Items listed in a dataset
□ □ □ □ □ □ □

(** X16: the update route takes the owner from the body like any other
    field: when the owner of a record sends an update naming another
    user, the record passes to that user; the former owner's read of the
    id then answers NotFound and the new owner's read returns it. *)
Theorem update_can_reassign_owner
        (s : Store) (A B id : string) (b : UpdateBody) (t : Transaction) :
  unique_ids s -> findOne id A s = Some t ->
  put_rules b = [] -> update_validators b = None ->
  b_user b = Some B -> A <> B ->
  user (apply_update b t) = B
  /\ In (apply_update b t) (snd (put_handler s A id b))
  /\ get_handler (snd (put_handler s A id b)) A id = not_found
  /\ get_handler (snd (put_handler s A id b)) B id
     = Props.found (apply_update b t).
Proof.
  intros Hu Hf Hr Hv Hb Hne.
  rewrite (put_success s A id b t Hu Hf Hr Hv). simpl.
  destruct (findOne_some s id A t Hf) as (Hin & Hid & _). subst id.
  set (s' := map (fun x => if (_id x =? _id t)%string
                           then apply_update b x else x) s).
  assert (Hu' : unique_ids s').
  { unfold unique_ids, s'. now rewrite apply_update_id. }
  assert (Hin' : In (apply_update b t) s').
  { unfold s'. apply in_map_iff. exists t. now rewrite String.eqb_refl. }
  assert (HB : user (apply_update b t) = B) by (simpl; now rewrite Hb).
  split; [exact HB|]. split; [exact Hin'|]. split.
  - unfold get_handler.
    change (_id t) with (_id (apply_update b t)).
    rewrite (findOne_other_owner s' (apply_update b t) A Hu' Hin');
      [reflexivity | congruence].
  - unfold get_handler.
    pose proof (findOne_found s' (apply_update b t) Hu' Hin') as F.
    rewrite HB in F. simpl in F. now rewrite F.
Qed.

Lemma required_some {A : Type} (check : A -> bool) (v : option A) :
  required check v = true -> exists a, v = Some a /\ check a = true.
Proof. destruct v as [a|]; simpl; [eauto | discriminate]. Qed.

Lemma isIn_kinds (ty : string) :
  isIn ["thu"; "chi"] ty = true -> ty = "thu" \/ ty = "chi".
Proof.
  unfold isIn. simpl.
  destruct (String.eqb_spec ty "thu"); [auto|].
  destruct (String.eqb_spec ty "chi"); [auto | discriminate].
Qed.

□ □ □ □ □ □ □

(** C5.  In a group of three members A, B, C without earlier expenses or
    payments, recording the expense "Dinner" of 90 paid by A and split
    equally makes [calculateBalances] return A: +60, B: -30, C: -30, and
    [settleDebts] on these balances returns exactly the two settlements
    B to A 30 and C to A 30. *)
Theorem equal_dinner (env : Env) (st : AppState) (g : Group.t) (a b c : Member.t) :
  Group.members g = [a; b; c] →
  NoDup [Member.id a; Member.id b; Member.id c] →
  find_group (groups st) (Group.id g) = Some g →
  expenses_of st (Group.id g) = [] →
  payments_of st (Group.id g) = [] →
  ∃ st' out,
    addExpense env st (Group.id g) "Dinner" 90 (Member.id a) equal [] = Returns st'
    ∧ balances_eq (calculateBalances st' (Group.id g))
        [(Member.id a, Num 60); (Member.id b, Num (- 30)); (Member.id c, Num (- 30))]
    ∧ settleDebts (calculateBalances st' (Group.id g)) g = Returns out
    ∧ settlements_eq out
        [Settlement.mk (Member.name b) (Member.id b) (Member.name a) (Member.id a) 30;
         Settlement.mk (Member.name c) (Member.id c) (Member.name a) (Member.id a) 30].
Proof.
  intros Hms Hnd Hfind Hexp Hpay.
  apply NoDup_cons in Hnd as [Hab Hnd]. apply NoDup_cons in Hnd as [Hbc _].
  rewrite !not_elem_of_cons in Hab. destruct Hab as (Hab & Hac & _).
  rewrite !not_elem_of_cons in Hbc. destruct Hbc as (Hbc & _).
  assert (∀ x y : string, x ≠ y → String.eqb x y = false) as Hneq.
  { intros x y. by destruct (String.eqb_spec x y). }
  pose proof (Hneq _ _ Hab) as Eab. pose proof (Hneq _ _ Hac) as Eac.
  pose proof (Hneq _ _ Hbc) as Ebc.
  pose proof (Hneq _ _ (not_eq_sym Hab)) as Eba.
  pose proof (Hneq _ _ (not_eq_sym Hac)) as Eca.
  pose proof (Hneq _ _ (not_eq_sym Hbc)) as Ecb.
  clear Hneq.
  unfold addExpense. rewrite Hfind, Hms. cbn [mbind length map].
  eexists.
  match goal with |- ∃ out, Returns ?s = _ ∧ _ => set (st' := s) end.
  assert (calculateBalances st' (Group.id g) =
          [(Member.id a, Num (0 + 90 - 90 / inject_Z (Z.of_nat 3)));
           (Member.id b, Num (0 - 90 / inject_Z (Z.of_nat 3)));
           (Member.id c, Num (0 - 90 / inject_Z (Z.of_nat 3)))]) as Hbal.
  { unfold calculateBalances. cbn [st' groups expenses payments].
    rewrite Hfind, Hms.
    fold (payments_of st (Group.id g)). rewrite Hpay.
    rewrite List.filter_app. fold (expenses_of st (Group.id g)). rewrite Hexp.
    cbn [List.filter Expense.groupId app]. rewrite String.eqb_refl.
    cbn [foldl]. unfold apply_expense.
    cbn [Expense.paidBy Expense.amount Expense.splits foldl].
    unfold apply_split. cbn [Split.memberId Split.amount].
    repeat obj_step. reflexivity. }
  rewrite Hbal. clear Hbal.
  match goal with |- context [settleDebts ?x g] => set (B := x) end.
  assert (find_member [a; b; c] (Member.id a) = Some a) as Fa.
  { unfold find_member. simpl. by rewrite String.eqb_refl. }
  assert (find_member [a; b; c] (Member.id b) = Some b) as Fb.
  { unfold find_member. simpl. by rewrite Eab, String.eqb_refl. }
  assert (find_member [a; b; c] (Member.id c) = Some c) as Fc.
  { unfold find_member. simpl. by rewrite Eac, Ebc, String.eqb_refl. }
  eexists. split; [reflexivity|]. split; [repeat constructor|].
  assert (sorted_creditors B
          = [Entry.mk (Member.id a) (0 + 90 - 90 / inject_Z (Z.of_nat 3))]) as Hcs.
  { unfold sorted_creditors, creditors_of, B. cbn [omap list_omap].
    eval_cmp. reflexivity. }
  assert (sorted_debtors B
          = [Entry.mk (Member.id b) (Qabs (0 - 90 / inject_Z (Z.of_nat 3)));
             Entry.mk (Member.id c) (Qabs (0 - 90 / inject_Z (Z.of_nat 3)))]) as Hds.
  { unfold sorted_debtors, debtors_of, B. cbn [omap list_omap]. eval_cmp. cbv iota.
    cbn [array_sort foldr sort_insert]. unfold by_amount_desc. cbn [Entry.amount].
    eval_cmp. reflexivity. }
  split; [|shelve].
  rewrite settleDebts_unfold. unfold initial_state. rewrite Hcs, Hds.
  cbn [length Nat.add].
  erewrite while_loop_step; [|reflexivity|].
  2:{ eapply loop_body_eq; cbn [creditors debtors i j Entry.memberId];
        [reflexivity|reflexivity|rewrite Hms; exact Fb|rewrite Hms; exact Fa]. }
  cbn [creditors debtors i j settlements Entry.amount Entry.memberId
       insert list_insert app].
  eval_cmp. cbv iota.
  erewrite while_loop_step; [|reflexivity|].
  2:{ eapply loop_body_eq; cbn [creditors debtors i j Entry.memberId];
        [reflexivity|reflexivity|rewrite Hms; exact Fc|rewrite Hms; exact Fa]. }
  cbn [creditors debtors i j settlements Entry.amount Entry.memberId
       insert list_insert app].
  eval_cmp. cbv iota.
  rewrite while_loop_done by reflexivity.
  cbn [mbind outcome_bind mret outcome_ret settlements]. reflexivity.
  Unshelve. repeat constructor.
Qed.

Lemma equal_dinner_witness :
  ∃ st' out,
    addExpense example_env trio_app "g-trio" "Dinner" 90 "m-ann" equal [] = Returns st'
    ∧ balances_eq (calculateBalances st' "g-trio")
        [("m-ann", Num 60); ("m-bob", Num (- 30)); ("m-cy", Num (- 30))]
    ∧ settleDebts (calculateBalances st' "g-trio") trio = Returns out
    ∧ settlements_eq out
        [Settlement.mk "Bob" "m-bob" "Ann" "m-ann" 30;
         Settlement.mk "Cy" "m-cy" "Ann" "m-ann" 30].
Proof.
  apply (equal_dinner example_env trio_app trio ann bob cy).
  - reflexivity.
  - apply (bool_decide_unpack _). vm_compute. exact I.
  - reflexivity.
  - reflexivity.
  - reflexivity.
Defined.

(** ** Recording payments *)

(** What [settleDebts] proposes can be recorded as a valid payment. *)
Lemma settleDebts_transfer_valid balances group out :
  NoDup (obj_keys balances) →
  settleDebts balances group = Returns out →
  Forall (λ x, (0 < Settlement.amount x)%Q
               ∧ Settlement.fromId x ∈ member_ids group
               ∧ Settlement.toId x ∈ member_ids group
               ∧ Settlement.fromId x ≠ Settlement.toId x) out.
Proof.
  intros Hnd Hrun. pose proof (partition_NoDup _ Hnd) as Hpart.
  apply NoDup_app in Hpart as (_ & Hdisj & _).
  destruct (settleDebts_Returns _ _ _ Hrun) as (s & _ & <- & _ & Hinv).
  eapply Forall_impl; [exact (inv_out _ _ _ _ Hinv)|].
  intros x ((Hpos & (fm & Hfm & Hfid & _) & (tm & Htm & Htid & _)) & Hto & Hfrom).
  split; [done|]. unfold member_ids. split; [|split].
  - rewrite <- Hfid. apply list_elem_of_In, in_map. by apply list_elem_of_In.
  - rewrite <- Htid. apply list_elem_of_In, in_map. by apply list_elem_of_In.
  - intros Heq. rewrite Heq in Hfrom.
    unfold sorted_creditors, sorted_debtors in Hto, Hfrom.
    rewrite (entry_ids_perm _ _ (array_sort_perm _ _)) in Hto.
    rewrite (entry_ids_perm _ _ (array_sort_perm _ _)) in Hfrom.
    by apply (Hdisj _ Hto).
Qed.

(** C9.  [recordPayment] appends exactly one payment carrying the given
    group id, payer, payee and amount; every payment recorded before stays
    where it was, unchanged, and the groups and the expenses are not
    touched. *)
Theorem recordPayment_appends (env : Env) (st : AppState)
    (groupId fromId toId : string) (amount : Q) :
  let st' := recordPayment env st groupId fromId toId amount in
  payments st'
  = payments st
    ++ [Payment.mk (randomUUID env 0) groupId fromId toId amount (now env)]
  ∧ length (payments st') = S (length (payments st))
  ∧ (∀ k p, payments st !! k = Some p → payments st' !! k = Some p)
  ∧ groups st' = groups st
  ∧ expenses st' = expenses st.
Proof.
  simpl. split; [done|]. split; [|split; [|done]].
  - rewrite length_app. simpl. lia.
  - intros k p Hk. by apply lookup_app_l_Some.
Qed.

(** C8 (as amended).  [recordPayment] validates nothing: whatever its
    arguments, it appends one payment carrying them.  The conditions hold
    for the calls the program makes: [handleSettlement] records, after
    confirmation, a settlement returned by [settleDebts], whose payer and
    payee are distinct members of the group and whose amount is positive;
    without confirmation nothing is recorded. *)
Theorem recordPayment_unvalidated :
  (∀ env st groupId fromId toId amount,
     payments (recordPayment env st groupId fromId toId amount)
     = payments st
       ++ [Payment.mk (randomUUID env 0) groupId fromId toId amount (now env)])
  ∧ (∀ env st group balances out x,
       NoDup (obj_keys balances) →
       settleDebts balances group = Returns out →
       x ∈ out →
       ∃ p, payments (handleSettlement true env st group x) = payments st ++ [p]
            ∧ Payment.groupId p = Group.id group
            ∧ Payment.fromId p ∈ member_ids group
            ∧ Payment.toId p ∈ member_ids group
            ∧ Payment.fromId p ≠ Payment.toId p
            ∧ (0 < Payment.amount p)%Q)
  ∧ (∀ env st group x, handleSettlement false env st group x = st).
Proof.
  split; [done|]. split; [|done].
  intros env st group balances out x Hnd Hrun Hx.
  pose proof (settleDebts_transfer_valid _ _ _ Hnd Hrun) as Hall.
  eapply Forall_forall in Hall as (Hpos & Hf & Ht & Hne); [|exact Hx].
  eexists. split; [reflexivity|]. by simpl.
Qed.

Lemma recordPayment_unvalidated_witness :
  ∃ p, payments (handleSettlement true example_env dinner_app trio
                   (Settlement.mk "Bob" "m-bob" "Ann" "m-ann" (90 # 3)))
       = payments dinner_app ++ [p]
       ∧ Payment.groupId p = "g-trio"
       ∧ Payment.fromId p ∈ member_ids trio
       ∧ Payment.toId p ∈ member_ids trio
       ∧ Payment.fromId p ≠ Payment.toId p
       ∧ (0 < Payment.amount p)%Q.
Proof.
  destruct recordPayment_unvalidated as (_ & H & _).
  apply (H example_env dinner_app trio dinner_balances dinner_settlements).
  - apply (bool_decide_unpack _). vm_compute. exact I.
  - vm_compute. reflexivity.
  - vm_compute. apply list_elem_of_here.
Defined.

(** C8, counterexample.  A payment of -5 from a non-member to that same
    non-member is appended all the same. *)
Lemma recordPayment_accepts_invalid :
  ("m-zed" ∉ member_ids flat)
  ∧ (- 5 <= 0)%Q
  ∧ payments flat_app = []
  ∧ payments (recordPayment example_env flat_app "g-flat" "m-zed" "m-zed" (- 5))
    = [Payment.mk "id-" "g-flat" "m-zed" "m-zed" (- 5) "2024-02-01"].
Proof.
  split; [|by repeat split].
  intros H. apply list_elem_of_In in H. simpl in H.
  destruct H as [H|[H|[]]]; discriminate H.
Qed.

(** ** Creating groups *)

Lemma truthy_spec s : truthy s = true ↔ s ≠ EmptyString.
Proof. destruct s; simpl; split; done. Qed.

□ □ □ □ □ □ □

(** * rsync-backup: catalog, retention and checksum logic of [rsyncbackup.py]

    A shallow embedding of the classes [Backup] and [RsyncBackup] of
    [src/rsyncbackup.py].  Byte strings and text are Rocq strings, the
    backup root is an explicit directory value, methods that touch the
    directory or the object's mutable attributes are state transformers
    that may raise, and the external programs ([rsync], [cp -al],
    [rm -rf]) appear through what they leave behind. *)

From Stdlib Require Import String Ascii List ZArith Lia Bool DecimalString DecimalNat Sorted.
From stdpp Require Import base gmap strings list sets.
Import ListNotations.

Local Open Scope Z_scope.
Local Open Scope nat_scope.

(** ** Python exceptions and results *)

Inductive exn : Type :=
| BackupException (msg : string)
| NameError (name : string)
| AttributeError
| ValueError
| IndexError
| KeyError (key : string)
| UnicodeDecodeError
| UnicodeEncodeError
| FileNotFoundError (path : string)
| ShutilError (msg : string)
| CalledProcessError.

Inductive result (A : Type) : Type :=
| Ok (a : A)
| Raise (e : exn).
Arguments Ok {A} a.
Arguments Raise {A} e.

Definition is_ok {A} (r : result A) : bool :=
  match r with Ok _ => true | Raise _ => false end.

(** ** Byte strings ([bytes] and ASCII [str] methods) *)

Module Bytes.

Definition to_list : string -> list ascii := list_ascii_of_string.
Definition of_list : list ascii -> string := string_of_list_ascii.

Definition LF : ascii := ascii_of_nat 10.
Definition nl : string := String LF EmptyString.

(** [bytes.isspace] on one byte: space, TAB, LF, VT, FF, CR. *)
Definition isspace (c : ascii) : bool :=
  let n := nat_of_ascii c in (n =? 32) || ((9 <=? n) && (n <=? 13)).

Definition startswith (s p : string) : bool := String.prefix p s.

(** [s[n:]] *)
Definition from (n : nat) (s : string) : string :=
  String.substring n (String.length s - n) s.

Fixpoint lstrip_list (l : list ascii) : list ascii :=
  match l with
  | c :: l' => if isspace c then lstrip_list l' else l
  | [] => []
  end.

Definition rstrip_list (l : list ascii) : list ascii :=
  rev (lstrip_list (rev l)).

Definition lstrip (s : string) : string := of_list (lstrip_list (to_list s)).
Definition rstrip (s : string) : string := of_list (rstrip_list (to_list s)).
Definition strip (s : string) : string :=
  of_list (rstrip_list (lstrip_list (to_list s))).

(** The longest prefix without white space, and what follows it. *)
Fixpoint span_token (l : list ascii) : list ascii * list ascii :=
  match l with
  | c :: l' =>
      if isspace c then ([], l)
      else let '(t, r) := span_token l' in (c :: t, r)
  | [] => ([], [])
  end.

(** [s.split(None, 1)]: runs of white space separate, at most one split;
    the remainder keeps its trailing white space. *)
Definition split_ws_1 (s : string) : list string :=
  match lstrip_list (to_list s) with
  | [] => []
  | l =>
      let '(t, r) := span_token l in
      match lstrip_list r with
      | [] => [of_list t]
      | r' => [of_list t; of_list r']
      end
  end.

□ □ □ □ □ □ □

Please report how many lines in the records contain the string "confirmation", and write nothing besides that number.

Reply:
2